The Algarve Metrobus is a proposed of Bus rapid transit, transport project that will connect the city of Faro with the neighboring municipalities of Olhão and Loulé in Portugal. In total, the proposed 38 kilometer line will serve around 85,000 residents. Approximately 40,000 journeys per day could be made on the line, with the project expecting to cost from €300-€510 million upon completion.

== History ==
On 1 March 2023, the Algarve Regional Coordination and Development Commission (CCDR Algarve) unveiled a study on options for improved transport connectivity across the Algarve region, covering the Olhão, Faro and Loulé corridor. The study explored two major transport projects with multiple variations, including a light railway (tram-train) and a metrobus system (bus rapid transit) as the preferred cheaper alternative.

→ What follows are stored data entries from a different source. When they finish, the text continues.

Lemma catch_step s : all_covered s → catching (lg_tracker s) = true →
  ∃ s', tracker_step false 0 0 0 s = Some s' ∧ all_covered s' ∧ outstanding (lg_aw s') = outstanding (lg_aw s) ∧
    (lg_tracker s' = TTop ∨ catching (lg_tracker s') = true ∧ (rank (lg_tracker s') < rank (lg_tracker s))%nat).
Proof.
  intros HC HK. pose proof HC as (_ & _ & HL & _).
  assert (∀ s', tracker_step false 0 0 0 s = Some s' → lg_lock s' = false → lg_published s' = lg_published s →
    outstanding (lg_aw s') = outstanding (lg_aw s) →
    (lg_tracker s' = TTop ∨ catching (lg_tracker s') = true ∧ (rank (lg_tracker s') < rank (lg_tracker s))%nat) →
    ∃ s', tracker_step false 0 0 0 s = Some s' ∧ all_covered s' ∧ outstanding (lg_aw s') = outstanding (lg_aw s) ∧
      (lg_tracker s' = TTop ∨ catching (lg_tracker s') = true ∧ (rank (lg_tracker s') < rank (lg_tracker s))%nat)) as HX.
  { intros s' E HL' HP HO HR. exists s'. split_and!; [done| |done|done]. eapply all_covered_step; [done..|]. unfold futures. by rewrite HO. }
  unfold tracker_step in *. rewrite HL in *. destruct (lg_tracker s) as [|f| | |e r t|e r t|l|f| |] eqn:Et; try done; simpl in HX.
  - eapply HX; [reflexivity|done..|]. right. split; [done|simpl; lia].
  - eapply HX; [reflexivity|done..|]. right. destruct (lg_engaged s); (split; [done|simpl; lia]).
  - destruct (SealLeafBestEffort _ _ _ _ _ _ _) as [[leaf jerr] tr]. eapply HX; [reflexivity|done..|]. right. split; [done|simpl; lia].
  - destruct (encodeLeaf 0 l); (eapply HX; [reflexivity|done..|]; right; split; [done|simpl; lia]).
  - eapply HX; [reflexivity|done..|]. right. split; [done|simpl; lia].
  - eapply HX; [reflexivity|done..|]. by left.
Qed.

Lemma catch_ends s : all_covered s → catching (lg_tracker s) = true →
  ∃ s', tracks s s' ∧ all_covered s' ∧ outstanding (lg_aw s') = outstanding (lg_aw s) ∧ lg_tracker s' = TTop.
Proof.
  remember (rank (lg_tracker s)) as n eqn:En. revert s En. induction n as [n IH] using lt_wf_ind. intros s En HC HK.
  destruct (catch_step s HC HK) as (s1 & E & HC1 & HO1 & [Ht|[HK1 HR]]).
  - exists s1. split_and!; [eapply tracks_step; [done|constructor]|done..].
  - destruct (IH (rank (lg_tracker s1)) ltac:(lia) s1 eq_refl HC1 HK1) as (s2 & HT & HC2 & HO2 & Ht2). exists s2.
    split_and!; [by eapply tracks_step|done|congruence|done].
Qed.
(* ===== verification/Manifest.v ===== *)
(** The attested state of a cell: [src/registry/manifest.go] and [src/registry/measured_boot.go].

    A manifest is a fixed-layout record of the hashes of the components of a cell, signed by the key of the cell
    and chained to the one before it by its hash. [Manifester] produces the genesis and the transitions, each with
    its leaf; [VerifyManifestChain] is what a third party runs on the published artefacts; [CheckBoot] compares the
    machine that starts with the last manifest.

    The key of the cell comes from the package note, outside the repository: [CellKey] is its signer and its
    verifier, [CellKeyLaws] what the package documents of a pair. *)
From S2P Require Import Prelude.
From S2P Require Import Hex.
From S2P Require Import Json.
From S2P Require Import GoStrings.
From S2P Require Import Leaf.
From S2P Require Import Effects.
From S2P Require Import Records.

Local Open Scope Z_scope.

Definition manifestEventBoot : byte := Byte.x01.
Definition manifestEventTransition : byte := Byte.x02.
Definition manifestEventRefuse : byte := Byte.x03.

Responding to the study at a regional local government summit, Prime Minister António Costa endorsed the need for improved connectivity within the Olhão, Faro and Loulé corridor, and announced that structural funds should be made available for the project to boost economic growth within the region.

The project was initially described as a light railway project by the Portuguese Government in a press release, but it was later clarified that the project would proceed as a metrobus system, delivered by road as opposed to rail, and that the Algarve light railway coastal programme approved by Ministers would still proceed.

Further feasibility studies are needed for the project, but up to €70 million has been earmarked for the project, to be completed by the final year of the structural fund round in 2029. Further funding could come from the Algarve 2030 programme.

== Proposed service and route ==
The service will use dedicated purpose-built bus rapid transit lanes which separate the metrobus network from general traffic, differentiating it from other schemes worldwide which experience congestion on public roads.

Services are expected to run from 06:30-01:00 each day, at every 12 minutes during rush hour and at every 20 minutes during non-peak times including weekends. An extended night-time service will operate every 30 minutes.

The proposed route centers on the Olhão, Faro and Loulé corridor. The metrobus will have 24 stops across the Algarve region including at railway stations (Parque das Cidade station, Faro station, Bom João station, and Olhão station) and at major service hubs (Faro Airport and the University of Algarve).

Additional extensions of the line to Albufeira and Fuzeta (Olhão) have also been explored as possible options.

Options for rolling stock include conventional, electric, and hydrogen.